• _Task instructions_
An exact transcription of every record is needed.
______
Lemma realloc_grow_client m A bs l1 p q t a size :
  arena_inv m A bs -> (st = true -> coalesced bs) -> 0 <= size < 2 ^ 32 ->
  bs = l1 ++ (p, false) :: (q, true) :: t -> a = ar_base A + extent l1 + 16 ->
  p < request size <= p + 16 + q ->
  let b := ar_base A + extent l1 in
  let total := p + 16 + q in
  let m' := split_block (set_payload (set_magic m (b + 16 + p) 0) b total) b total (request size) in
  let A' := arena_set_used A (ar_used A + (b_payload m' b - p)) in
  resized st m A (live (ar_base A) bs) a p size a m' A'.
Proof.
  intros HI Hc Hs -> -> Hr b total m' A'.
  destruct HI as (Hb & Hf & Hbm & Hsz & Hsm & Hend & Hwf & He & Hu & Ht). unfold UINTPTR_MAX in Hend.
  pose proof Hwf as [W1 Wm]%Forall_app.
  pose proof Wm as [[Wp Wpm] [[Wq Wqm] Wt]%Forall_cons]%Forall_cons. cbn [fst] in *.
  pose proof (extent_nonneg _ W1). pose proof (extent_nonneg _ Wt).
  rewrite extent_app in He. rewrite used_of_app in Hu. cbn [extent used_of] in He, Hu.
  destruct (request_spec size Hs) as [|(R1 & R2 & R3)]; [lia|].
  pose proof Ht as [T1 Tm]%tiles_app.
  destruct (grow_spec m b p q t (request size)) as (GT & GP & GF); [done|lia|lia|lia|done|done|].
  fold total m' in GT, GP, GF.
  destruct (carve_facts false total (request size)) as (C1 & C2 & C3); [lia..|].
  set (fp := if total - request size >=? 32 then request size else total) in *.
  assert (Hfp : request size <= fp <= total) by (unfold fp; destruct (_ >=? _); lia).
  set (L0 := live (ar_base A) l1 ++ live (ar_base A + extent l1 + (16 + total)) t).
  exists fp, L0, (live (ar_base A) (l1 ++ carve false total (request size) ++ t)).
  split_and!; try lia; try done.
  - unfold L0. rewrite live_app. cbn [live app]. rewrite <- Permutation_middle. do 2 f_equiv.
    apply reflexive_eq. f_equal. lia.
  - exists (l1 ++ carve false total (request size) ++ t). split_and!; [|intros; apply coalesced_grow; auto|done].
    unfold arena_inv, A', UINTPTR_MAX. rewrite GP. simpl. split_and!; try done.
    + apply Forall_app; split; [done|]. by apply Forall_app.
    + rewrite !extent_app. lia.
    + rewrite !used_of_app, C3. fold fp. lia.
    + apply tiles_app. split; [|done]. eapply tiles_frame; [done| |done]. intros. apply GF. lia.
  - unfold L0. apply live_carve. lia.
  - apply preserves_intro. intros c r x Hin Hx. unfold L0 in Hin.
    apply live_around in Hin; [|done|done]. apply GF. lia.
  - intros x Hx. apply GF. lia.
  - apply mem_read_ext. intros x Hx. apply GF. lia.
Qed.

(** Moving: allocate, copy, release. *)
Lemma realloc_move_client m A L a q size :
  arena_rep st m A L -> (a, q) ∈ L -> 0 <= size < 2 ^ 32 -> 
  let '(r, m1, A1) := lxp_arena_alloc m A size in
  r <> 0 ->
  let n := if q <? size then q else size in
  let m2 := mem_write m1 r (mem_read m1 a (Z.to_nat n)) in
  exists m3 A3, arena_free_block m2 A1 a = (true, m3, A3) /\ resized st m A L a q size r m3 A3.
Proof.
  intros HR Hin Hs. pose proof (alloc_client m A L size HR Hs) as HA.
  destruct (lxp_arena_alloc m A size) as [[r m1] A1].
  destruct HA as [(-> & -> & ->)|(cap & L1 & Hcap & Hr & Hal & Hlo & Hhi & HR1 & HP1 & Hctl & Hdis & Hpres & Hin1)];
    [done|]. intros Hr0 n m2.
  assert (Hn : n = Z.min q size) by (unfold n; destruct (Z.ltb_spec q size); lia).
  pose proof (rep_in_range _ _ _ _ _ HR Hin) as (Ha1 & Ha2 & Ha3 & _).
  assert (HR2 : arena_rep st m2 A1 L1).
  { apply rep_write with r cap; [done|rewrite HP1; left|lia|rewrite length_mem_read; lia]. }
  assert (HaL1 : (a, q) ∈ L1) by (rewrite HP1; by right).
  destruct (free_client m2 A1 L1 a q HR2 HaL1) as (m3 & A3 & L3 & -> & HR3 & HP3 & Hctl3 & _ & Hpres3 & Hin3).
  exists m3, A3. split; [done|].
  pose proof Hin as (k1 & k2 & Hk)%list_elem_of_split.
  assert (HL0 : L ≡ₚ (a, q) :: k1 ++ k2) by (rewrite Hk; symmetry; apply Permutation_middle).
  assert (HP3' : L3 ≡ₚ (r, cap) :: k1 ++ k2).
  { rewrite HP1, HL0 in HP3. symmetry. apply (Permutation_cons_inv (a := (a, q))).
    rewrite <- HP3. apply perm_swap. }
  assert (Hdis2 : apart (r, cap) (a, q)) by (apply Hdis; done). unfold apart in Hdis2.
  simpl in Hdis2.
  exists cap, (k1 ++ k2), L3. destruct Hctl as (E1 & E2 & _). destruct Hctl3 as (E3 & E4 & _).
  split_and!; try done; try congruence; try lia.
  - apply preserves_intro. intros c s x Hc Hx.
    assert (HcL : (c, s) ∈ L) by (rewrite HL0; by right).
    assert (HcL1 : (c, s) ∈ L1) by (rewrite HP1; by right).
    rewrite (preserves_load8 _ _ _ c s x Hpres3 HcL1 Hx). unfold m2.
    rewrite load8_write_out; [by apply (preserves_load8 _ _ _ c s x Hpres HcL)|].
    rewrite length_mem_read. specialize (Hdis (c, s) HcL). unfold apart in Hdis. simpl in Hdis. lia.
  - apply inside_trans with A1 m2; try done.
    apply inside_trans with A m1; try done. apply inside_write; rewrite ?length_mem_read; lia.
  - rewrite <- Hn. transitivity (mem_read m2 r (Z.to_nat n)).
    + apply mem_read_ext. intros x Hx.
      apply (preserves_load8 _ _ _ r cap x Hpres3); [rewrite HP1; left|lia].
    + pose proof (mem_read_write_same m1 r (mem_read m1 a (Z.to_nat n))) as Hw.
      rewrite length_mem_read in Hw. fold m2 in Hw. rewrite Hw, map_u8_mem_read.
      apply mem_read_ext. intros x Hx. apply (preserves_load8 _ _ _ a q x Hpres Hin). lia.
Qed.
______
• _Finished exercise_
Lemma realloc_grow_client m A bs l1 p q t a size :
  arena_inv m A bs -> (st = true -> coalesced bs) -> 0 <= size < 2 ^ 32 ->
  bs = l1 ++ (p, false) :: (q, true) :: t -> a = ar_base A + extent l1 + 16 ->
  p < request size <= p + 16 + q ->
  let b := ar_base A + extent l1 in
  let total := p + 16 + q in
  let m' := split_block (set_payload (set_magic m (b + 16 + p) 0) b total) b total (request size) in
  let A' := arena_set_used A (ar_used A + (b_payload m' b - p)) in
  resized st m A (live (ar_base A) bs) a p size a m' A'.
Proof.
  intros HI Hc Hs -> -> Hr b total m' A'.
  destruct HI as (Hb & Hf & Hbm & Hsz & Hsm & Hend & Hwf & He & Hu & Ht). unfold UINTPTR_MAX in Hend.
  pose proof Hwf as [W1 Wm]%Forall_app.
  pose proof Wm as [[Wp Wpm] [[Wq Wqm] Wt]%Forall_cons]%Forall_cons. cbn [fst] in *.
  pose proof (extent_nonneg _ W1). pose proof (extent_nonneg _ Wt).
  rewrite extent_app in He. rewrite used_of_app in Hu. cbn [extent used_of] in He, Hu.
  destruct (request_spec size Hs) as [|(R1 & R2 & R3)]; [lia|].
  pose proof Ht as [T1 Tm]%tiles_app.
  destruct (grow_spec m b p q t (request size)) as (GT & GP & GF); [done|lia|lia|lia|done|done|].
  fold total m' in GT, GP, GF.
  destruct (carve_facts false total (request size)) as (C1 & C2 & C3); [lia..|].
  set (fp := if total - request size >=? 32 then request size else total) in *.
  assert (Hfp : request size <= fp <= total) by (unfold fp; destruct (_ >=? _); lia).
  set (L0 := live (ar_base A) l1 ++ live (ar_base A + extent l1 + (16 + total)) t).
  exists fp, L0, (live (ar_base A) (l1 ++ carve false total (request size) ++ t)).
  split_and!; try lia; try done.
  - unfold L0. rewrite live_app. cbn [live app]. rewrite <- Permutation_middle. do 2 f_equiv.
    apply reflexive_eq. f_equal. lia.
  - exists (l1 ++ carve false total (request size) ++ t). split_and!; [|intros; apply coalesced_grow; auto|done].
    unfold arena_inv, A', UINTPTR_MAX. rewrite GP. simpl. split_and!; try done.
    + apply Forall_app; split; [done|]. by apply Forall_app.
    + rewrite !extent_app. lia.
    + rewrite !used_of_app, C3. fold fp. lia.
    + apply tiles_app. split; [|done]. eapply tiles_frame; [done| |done]. intros. apply GF. lia.
  - unfold L0. apply live_carve. lia.
  - apply preserves_intro. intros c r x Hin Hx. unfold L0 in Hin.
    apply live_around in Hin; [|done|done]. apply GF. lia.
  - intros x Hx. apply GF. lia.
  - apply mem_read_ext. intros x Hx. apply GF. lia.
Qed.

(** Moving: allocate, copy, release. *)
Lemma realloc_move_client m A L a q size :
  arena_rep st m A L -> (a, q) ∈ L -> 0 <= size < 2 ^ 32 -> 
  let '(r, m1, A1) := lxp_arena_alloc m A size in
  r <> 0 ->
  let n := if q <? size then q else size in
  let m2 := mem_write m1 r (mem_read m1 a (Z.to_nat n)) in
  exists m3 A3, arena_free_block m2 A1 a = (true, m3, A3) /\ resized st m A L a q size r m3 A3.
Proof.
  intros HR Hin Hs. pose proof (alloc_client m A L size HR Hs) as HA.
  destruct (lxp_arena_alloc m A size) as [[r m1] A1].
  destruct HA as [(-> & -> & ->)|(cap & L1 & Hcap & Hr & Hal & Hlo & Hhi & HR1 & HP1 & Hctl & Hdis & Hpres & Hin1)];
    [done|]. intros Hr0 n m2.
  assert (Hn : n = Z.min q size) by (unfold n; destruct (Z.ltb_spec q size); lia).
  pose proof (rep_in_range _ _ _ _ _ HR Hin) as (Ha1 & Ha2 & Ha3 & _).
  assert (HR2 : arena_rep st m2 A1 L1).
  { apply rep_write with r cap; [done|rewrite HP1; left|lia|rewrite length_mem_read; lia]. }
  assert (HaL1 : (a, q) ∈ L1) by (rewrite HP1; by right).
  destruct (free_client m2 A1 L1 a q HR2 HaL1) as (m3 & A3 & L3 & -> & HR3 & HP3 & Hctl3 & _ & Hpres3 & Hin3).
  exists m3, A3. split; [done|].
  pose proof Hin as (k1 & k2 & Hk)%list_elem_of_split.
  assert (HL0 : L ≡ₚ (a, q) :: k1 ++ k2) by (rewrite Hk; symmetry; apply Permutation_middle).
  assert (HP3' : L3 ≡ₚ (r, cap) :: k1 ++ k2).
  { rewrite HP1, HL0 in HP3. symmetry. apply (Permutation_cons_inv (a := (a, q))).
    rewrite <- HP3. apply perm_swap. }
  assert (Hdis2 : apart (r, cap) (a, q)) by (apply Hdis; done). unfold apart in Hdis2.
  simpl in Hdis2.
  exists cap, (k1 ++ k2), L3. destruct Hctl as (E1 & E2 & _). destruct Hctl3 as (E3 & E4 & _).
  split_and!; try done; try congruence; try lia.
  - apply preserves_intro. intros c s x Hc Hx.
    assert (HcL : (c, s) ∈ L) by (rewrite HL0; by right).
    assert (HcL1 : (c, s) ∈ L1) by (rewrite HP1; by right).
    rewrite (preserves_load8 _ _ _ c s x Hpres3 HcL1 Hx). unfold m2.
    rewrite load8_write_out; [by apply (preserves_load8 _ _ _ c s x Hpres HcL)|].
    rewrite length_mem_read. specialize (Hdis (c, s) HcL). unfold apart in Hdis. simpl in Hdis. lia.
  - apply inside_trans with A1 m2; try done.
    apply inside_trans with A m1; try done. apply inside_write; rewrite ?length_mem_read; lia.
  - rewrite <- Hn. transitivity (mem_read m2 r (Z.to_nat n)).
    + apply mem_read_ext. intros x Hx.
      apply (preserves_load8 _ _ _ r cap x Hpres3); [rewrite HP1; left|lia].
    + pose proof (mem_read_write_same m1 r (mem_read m1 a (Z.to_nat n))) as Hw.
      rewrite length_mem_read in Hw. fold m2 in Hw. rewrite Hw, map_u8_mem_read.
      apply mem_read_ext. intros x Hx. apply (preserves_load8 _ _ _ a q x Hpres Hin). lia.
Qed.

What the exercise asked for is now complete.